We rework some of the die-swell singularity analysis for Stokes flow, originally by Ramalingam (Ramalingam, 1994 Fiber spinning and rheology of liquid-crystalline polymers, PhD thesis, Massachusetts Institute of Technology) in appendix A of his PhD thesis, in an attempt to demonstrate that for capillary numbers in the range
$(0,\infty )$
the curvature may enter into the normal stress balance on the free surface and lead to separation angles exceeding
$180^{\circ }$
and infinite curvature at the separation point. The singular coefficients in the asymptotic solution and the free surface shape in a neighbourhood of the separation point cannot be determined by a local analysis of the Michael type (Michael, Mathematika, vol. 5, 1958, pp. 82–84) but must be found from matching with the solution valid away from the die edge.

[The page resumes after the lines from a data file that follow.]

(** ** $Version *)

Lemma str_replace_chars (old c : ascii) (s : string) :
  c ≠ old →
  (old ∉ list_ascii_of_string (str_replace old (String.String c EmptyString) s)) ∧
  String.length (str_replace old (String.String c EmptyString) s) = String.length s.
Proof.
  intros Hc. induction s as [|a s [IHin IHlen]].
  - split; [apply not_elem_of_nil|reflexivity].
  - cbn [str_replace].
    destruct (Ascii.eqb_spec a old) as [->|Hne];
      [change (String.String c EmptyString
               +:+ str_replace old (String.String c EmptyString) s)
         with (String.String c (str_replace old (String.String c EmptyString) s))|];
      cbn [list_ascii_of_string String.length].
    + split; [|by rewrite IHlen]. intros Hin.
      apply elem_of_cons in Hin as [Heq|Hin]; [congruence|contradiction].
    + split; [|by rewrite IHlen]. intros Hin.
      apply elem_of_cons in Hin as [Heq|Hin]; [congruence|contradiction].
Qed.

Lemma str_replace_absent (old : ascii) (new s : string) :
  old ∉ list_ascii_of_string s → str_replace old new s = s.
Proof.
  induction s as [|a s IH]; intros Hs; [reflexivity|].
  cbn [str_replace]. cbn in Hs. apply not_elem_of_cons in Hs as [Hne Hs].
  destruct (Ascii.eqb_spec a old) as [->|_]; [congruence|].
  by rewrite IH.
Qed.

(** X11: the text of $Version is on one line: it has no newline
    character, it is as long as version_string, and it is version_string
    itself when that has no newline; the evaluation object is left
    alone. *)
Theorem Version_is_one_line (version_string : string) (ev : Evaluation) :
  ∃ text,
    Version.evaluate version_string ev = (Return (String text), ev) ∧
    ("010"%char ∉ list_ascii_of_string text) ∧
    String.length text = String.length version_string ∧
    ("010"%char ∉ list_ascii_of_string version_string → text = version_string).
Proof.
  eexists. split; [reflexivity|].
  destruct (str_replace_chars "010"%char " "%char version_string) as [Hin Hlen];
    [discriminate|].
  split; [exact Hin|]. split; [exact Hlen|]. apply str_replace_absent.
Qed.

(** ** MemoryInUse *)

Set Warnings "-clear-no-such-hyp".

Section MemoryInUseFacts.
Context (heap : Heap) (default_size : Z).

Lemma total_size_empty : MemoryInUse.total_size heap default_size ∅ = 0.
Proof. unfold MemoryInUse.total_size. by rewrite set_fold_empty. Qed.

Lemma total_size_singleton (obj : positive) :
  MemoryInUse.total_size heap default_size {[ obj ]}
  = MemoryInUse.size_of heap default_size obj.
Proof. unfold MemoryInUse.total_size. rewrite set_fold_singleton. lia. Qed.

Lemma total_size_union (X Y : gset positive) :
  X ## Y →
  MemoryInUse.total_size heap default_size (X ∪ Y)
  = MemoryInUse.total_size heap default_size X
    + MemoryInUse.total_size heap default_size Y.
Proof.
  intros Hdisj. unfold MemoryInUse.total_size.
  rewrite (set_fold_disj_union_strong (=)); [|solve_proper|intros; lia|exact Hdisj].
  set (f := λ obj acc, MemoryInUse.size_of heap default_size obj + acc).
  rewrite <- (Z.add_0_r (set_fold f 0 X)) at 1.
  by rewrite (set_fold_comm_acc f (λ acc, set_fold f 0 X + acc)) by (intros; unfold f; lia).
Qed.

Lemma sum_map_counted
    (f : positive → gset positive → option (Z * gset positive)) :
  (∀ obj seen total seen',
     f obj seen = Some (total, seen') →
     MemoryInUse.counted heap default_size [obj] seen seen' total) →
  ∀ items seen total seen',
    MemoryInUse.sum_map f items seen = Some (total, seen') →
    MemoryInUse.counted heap default_size items seen seen' total.
Proof.
  intros Hf. induction items as [|obj rest IH]; intros seen total seen'.
  - intros [= <- <-]. exists ∅. rewrite total_size_empty.
    repeat split; set_solver.
  - cbn [MemoryInUse.sum_map].
    destruct (f obj seen) as [[s seen1]|] eqn:Hobj; [|discriminate].
    destruct (MemoryInUse.sum_map f rest seen1) as [[t seen2]|] eqn:Hrest;
      [|discriminate].
    intros [= <- <-].
    destruct (Hf _ _ _ _ Hobj) as (new1 & -> & Hd1 & -> & Hroot1 & Hreach1 & Hclosed1).
    destruct (IH _ _ _ Hrest) as (new2 & -> & Hd2 & -> & Hroot2 & Hreach2 & Hclosed2).
    exists (new1 ∪ new2). split; [set_solver|]. split; [set_solver|].
    split; [rewrite total_size_union; [reflexivity|set_solver]|].
    split; [|split].
    + intros y Hy. apply elem_of_cons in Hy as [->|Hy].
      * apply elem_of_union_l, Hroot1. left.
      * by apply Hroot2.
    + intros x Hx. apply elem_of_union in Hx as [Hx|Hx].
      * destruct (Hreach1 x Hx) as (y & Hy & Hyx).
        apply list_elem_of_singleton in Hy as ->. exists obj. split; [left|done].
      * destruct (Hreach2 x Hx) as (y & Hy & Hyx). exists y. split; [by right|done].
    + intros x y Hx Hitem. apply elem_of_union in Hx as [Hx|Hx].
      * apply elem_of_union_l. by eapply Hclosed1.
      * by eapply Hclosed2.
Qed.

Lemma sizeof_counted (fuel : nat) :
  ∀ obj seen total seen',
    MemoryInUse.sizeof fuel heap default_size obj seen = Some (total, seen') →
    MemoryInUse.counted heap default_size [obj] seen seen' total.
Proof.
  induction fuel as [|fuel IH]; intros obj seen total seen'; [discriminate|].
  cbn [MemoryInUse.sizeof]. case_bool_decide as Hseen.
  - intros [= <- <-]. exists ∅. rewrite total_size_empty.
    repeat split; set_solver.
  - destruct (objects heap !! obj ≫= MemoryInUse.handled) as [items|] eqn:Hitems.
    + destruct (MemoryInUse.sum_map _ items _) as [[t seen2]|] eqn:Hsum;
        [|discriminate].
      intros [= <- <-].
      destruct (sum_map_counted _ IH _ _ _ _ Hsum)
        as (new & -> & Hd & -> & Hroots & Hreach & Hclosed).
      exists ({[ obj ]} ∪ new). split; [set_solver|]. split; [set_solver|].
      split.
      { rewrite total_size_union, total_size_singleton by set_solver.
        reflexivity. }
      split; [set_solver|]. split.
      * intros x Hx. exists obj. split; [left|].
        apply elem_of_union in Hx as [Hx|Hx].
        -- apply elem_of_singleton in Hx as ->. reflexivity.
        -- destruct (Hreach x Hx) as (y & Hy & Hyx).
           eapply rtc_l; [|exact Hyx]. by exists items.
      * intros x y Hx Hitem. apply elem_of_union in Hx as [Hx|Hx].
        -- apply elem_of_singleton in Hx as ->.
           destruct Hitem as (items' & Hitems' & Hy).
           rewrite Hitems in Hitems'. injection Hitems' as <-. by apply Hroots.
        -- by eapply Hclosed.
    + intros [= <- <-]. exists {[ obj ]}. split; [reflexivity|].
      split; [set_solver|]. split; [by rewrite total_size_singleton|].
      split; [set_solver|]. split.
      * intros x Hx. apply elem_of_singleton in Hx as ->.
        exists obj. split; [left|reflexivity].
      * intros x y Hx (items' & Hitems' & _).
        apply elem_of_singleton in Hx as ->. congruence.
Qed.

The numerical method that we use in the truncated die-swell domain is a boundary element method incorporating the singular solution near the separation point. Although there is some variation in the extrudate swell ratios at different capillary numbers reported in the numerical literature, our results for capillary numbers
$Ca$
from
$1$
to
$1000$
are within the range of values published in earlier papers. The computed separation angles at different values of
$Ca$
agree well with the range of separation angles to be found in experimental and numerical papers. The separation angle appears to converge to a value different from
$180^{\circ }$
as
$Ca$
increases, leading us to conclude that the case of zero surface tension (
$Ca=\infty$
, with corresponding separation angle of
$180^{\circ }$
), is a singular limit.